Immediately when I assign Adele a task, it appears in her Teams activity feed:

This ensures tasks aren’t missed. Clicking on the task will launch the task editor. These notification can be turned off, but they’re on by default.

Annoyingly, it seems that there is no link to click to get from the notification to the Team Channel which the task lives in. So if the user needs to refer back to a Team conversation, or some documentation files for example, they have to do this navigation manually.

Planner by default has a number of automated reminders that it will send out. These include when a task is completed, when a user adds a comment to a plan or task, and when you have tasks that are near or past their due dates. Here’s a summary of the out of the box notifications.

As always, you can create custom notifications by creating a Flow in PowerAutomate. For example, here’s one to notify you that you have incomplete tasks.

Replicating the Team for new projects

As you have seen, there’s a lot of manual steps in setting up a new project, but if you’re following the steps above, you can probably complete it in around 10 minutes. When you are creating a Team, creating from an existing Team is an option but unfortunately it doesn’t do a great job - most of the tabs will be unconfigured. Your only option really is to set it up from scratch.

Sharing outside your organisation

Teams includes a lot of great options for sharing externally. If your project is a Team, you can invite people outside of your organisation into the Team. To do this you first have to enable guest access in Teams. When this is done, you can add a guest user like any other team member. They will get access to all the same Team resources as that team member.

When your project is a Channel, it’s a little different - you would use Shared Channels to share your team resources. However, you can’t use Planner in a shared channel.

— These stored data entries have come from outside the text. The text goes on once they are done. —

Lemma month_name_defined n :
  -13 <= n <= 12 -> month_name n <> None.
Proof.
  intros Hn. unfold month_name.
  destruct (Z.leb_spec 0 n); simpl.
  - destruct (Z.leb_spec n 12); [|lia].
    intros Hnone. apply nth_error_None in Hnone. simpl in Hnone. lia.
  - destruct (Z.leb_spec (-13) n); [|lia]. simpl.
    destruct (Z.ltb_spec n 0); [|lia].
    intros Hnone. apply nth_error_None in Hnone. simpl in Hnone. lia.
Qed.

Lemma markdown_does_not_raise (int : string -> option Z) d year month n :
  Py.has_char "-" year = false -> Py.has_char "-" month = false ->
  int month = Some n -> -13 <= n <= 12 ->
  export_monthly_flares_markdown int (Py.join "-" [year; month]) d
  <> Py.Raises.
Proof.
  intros Hy Hm Hint Hn. unfold export_monthly_flares_markdown.
  destruct (monthly_rows (Py.join "-" [year; month]) d); [discriminate|].
  rewrite (split_join "-" year [month]) by (repeat constructor; auto).
  rewrite Hint.
  destruct (month_name n) eqn:E; [discriminate|].
  now apply month_name_defined in E.
Qed.

(** X15 (the Markdown export against the CSV export).  Both exports
    select the same rows, so the Markdown export returns without a file
    exactly when the CSV export does.  With rows to write, the Markdown
    export raises whenever [year_month] does not split at its dashes
    into exactly two pieces, or the second piece is no integer, or the
    integer is no index of the month names, while the CSV export
    succeeds on the same input; it does not raise on a dash-free year
    and a month that [int] reads as a number from -13 to 12. *)
Theorem markdown_export_outcome (int : string -> option Z) year_month d :
  (export_monthly_flares_markdown int year_month d = Py.Returns None
   <-> export_monthly_flares_csv year_month d = None)
  /\ (forall year month n,
        year_month = Py.join "-" [year; month] ->
        Py.has_char "-" year = false -> Py.has_char "-" month = false ->
        int month = Some n -> -13 <= n <= 12 ->
        export_monthly_flares_markdown int year_month d <> Py.Raises)
  /\ (export_monthly_flares_csv year_month d <> None ->
      List.length (Py.split "-" year_month) <> 2%nat ->
      export_monthly_flares_markdown int year_month d = Py.Raises)
  /\ (export_monthly_flares_csv year_month d <> None ->
      forall year month,
        Py.split "-" year_month = [year; month] ->
        int month = None
        \/ (exists n, int month = Some n /\ (n < -13 \/ 12 < n)) ->
        export_monthly_flares_markdown int year_month d = Py.Raises).
Proof.
  assert (Hgood : forall year month n,
            year_month = Py.join "-" [year; month] ->
            Py.has_char "-" year = false -> Py.has_char "-" month = false ->
            int month = Some n -> -13 <= n <= 12 ->
            export_monthly_flares_markdown int year_month d <> Py.Raises).
  { intros year month n ->. apply markdown_does_not_raise. }
  revert Hgood.
  unfold export_monthly_flares_markdown, export_monthly_flares_csv.
  destruct (monthly_rows year_month d) as [|r0 rows]; intros Hgood.
  { split; [tauto|]. split; [discriminate|].
    split; intros H; now elim H. }
  split; [|split; [|split]].
  - split; [|discriminate].
    destruct (Py.split "-" year_month) as [|y [|m [|? ?]]];
      try discriminate.
    destruct (int m) as [n|]; [|discriminate].
    destruct (month_name n); discriminate.
  - exact Hgood.
  - intros _ Hlen.
    destruct (Py.split "-" year_month) as [|y [|m [|? ?]]];
      try reflexivity.
    now elim Hlen.
  - intros _ year month -> [Hnone|(n & Hn & Hrange)].
    + now rewrite Hnone.
    + rewrite Hn. unfold month_name.
      destruct (Z.leb_spec 0 n); simpl.
      * destruct (Z.leb_spec n 12); [lia|]. simpl.
        destruct (Z.leb_spec (-13) n); simpl; [|reflexivity].
        destruct (Z.ltb_spec n 0); [lia|reflexivity].
      * destruct (Z.leb_spec (-13) n); [lia|]. reflexivity.
Qed.

(** All flares of 2025: the CSV export writes them, the Markdown export
    raises on the missing month. *)
Example export_of_a_year :
  export_monthly_flares_csv "2025" undated_table <> None
  /\ export_monthly_flares_markdown Py.int_plain "2025" undated_table
     = Py.Raises
  /\ export_monthly_flares_markdown Py.int_plain "2025-13" two_b_flares
     = Py.Returns None.
Proof. repeat split; try reflexivity. discriminate. Qed.

(* --------------------------------------------------------------------- *)
(** ** The scraping cycle *)
(* --------------------------------------------------------------------- *)

Lemma filter_keeps_ids_distinct (keep : row -> bool) (tbl : list row) :
  NoDup (map ex_id tbl) -> NoDup (map ex_id (filter keep tbl)).
Proof.
  intros Hnd. induction tbl as [|r tbl IH]; simpl; [constructor|].
  inversion Hnd as [|? ? Hr Htbl]; subst.
  destruct (keep r); simpl; [|now apply IH].
  constructor; [|now apply IH].
  rewrite in_map_iff. intros (r' & Hid & Hin).
  apply filter_In in Hin. apply Hr. rewrite <- Hid.
  apply in_map. tauto.
Qed.

Lemma cleanup_well_formed now hours d :
  well_formed d -> well_formed (fst (cleanup_old_flares now hours d)).
Proof.
  intros [Hnd Hle]. unfold cleanup_old_flares, well_formed.
  cbn [fst flares seq]. split.
  - now apply filter_keeps_ids_distinct.
  - intros r Hr. apply filter_In in Hr. now apply Hle.
Qed.

Lemma cleanup_retains now hours d r :
  In r (flares (fst (cleanup_old_flares now hours d))) ->
  In r (flares d)
  /\ (ex_timestamp r = None
      \/ exists ts, ex_timestamp r = Some ts /\ now - 3600 * hours <= ts).
Proof.
  unfold cleanup_old_flares. cbn [fst flares]. intros Hr.
  apply filter_In in Hr. destruct Hr as [Hr Hexp]. split; [assumption|].
  apply negb_true_iff in Hexp. unfold expired in Hexp.
  destruct (ex_timestamp r) as [ts|]; [|now left].
  right. exists ts. apply Z.ltb_ge in Hexp. auto.
Qed.

Lemma cleanup_length now hours d :
  Z.of_nat (List.length (flares (fst (cleanup_old_flares now hours d))))
  = Z.of_nat (List.length (flares d)) - snd (cleanup_old_flares now hours d)
  /\ 0 <= snd (cleanup_old_flares now hours d)
  /\ seq (fst (cleanup_old_flares now hours d)) = seq d.
Proof.
  unfold cleanup_old_flares. cbn [fst snd flares seq].
  pose proof (filter_split_length (expired (now - 3600 * hours)) (flares d)).
  repeat split; lia.
Qed.

Section CycleMore.

Variable int : string -> option Z.
Variable strptime : string -> option Z.

Lemma store_feed_spec source scraped_at fls d :
  store_feed strptime source scraped_at fls d
  = (fst (store_flares strptime source scraped_at (delivered fls) d),
     snd (store_flares strptime source scraped_at (delivered fls) d),
     if fetched fls then [source] else []).
Proof.
  unfold store_feed. destruct fls as [[|fl rest]|]; reflexivity.
Qed.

What’s missing/challenges?

A little tedious to set up

There’s a lot of stuff above. Ideally, you’d click a button and your project would be ready to go, but as it stands, there’s a configuration process of at least 10 minutes which you’re going to need to document.

Charts/statistics

There’s very little in the way of project visualization. There’s a couple of charts in the Planner, but those aren’t particularly useful. There’s no concept of burndown here.

Subtasks

Planner doesn’t really support subtasks, unless you count the concept of a checklist. Planner tasks can have a basic checklist of items.

Task dependencies

Recording dependencies between tasks isn’t possible - you can put them in the RAID log, or note them in each task in the Plan, but they won’t be automatically enforced.

Resource management

Resource management is a whole huge area and it’s almost impossible to replicate without a lot of work in SharePoint lists and PowerAutomate which isn’t really practical.

Conclusion

If you can get past the challenges and missing features listed above, then you can definitely build a half decent project environment in Teams and Planner. Advanced scenarios are difficult to set up, but possible with PowerAutomate. Running a small project with the configuration I’ve described is definitely feasible and will get your users engaged with Teams - if they’re already using Teams anyway, then it will keep their tasks front and center.

The tight integration with SharePoint and Office Online products to allow co-authoring in Word and Excel documents is a definite bonus.

All of your data remains within the Microsoft tenancy - you aren’t storing data outside of SharePoint, Teams and Planner which is good from a security and governance perspective.

After collating feedback from this post, I plan to do another with a slightly different configuration, possibly based on Lists instead of Planner, maybe with a more traditional Prince2/waterfall approach than this Kanban/Agile effort.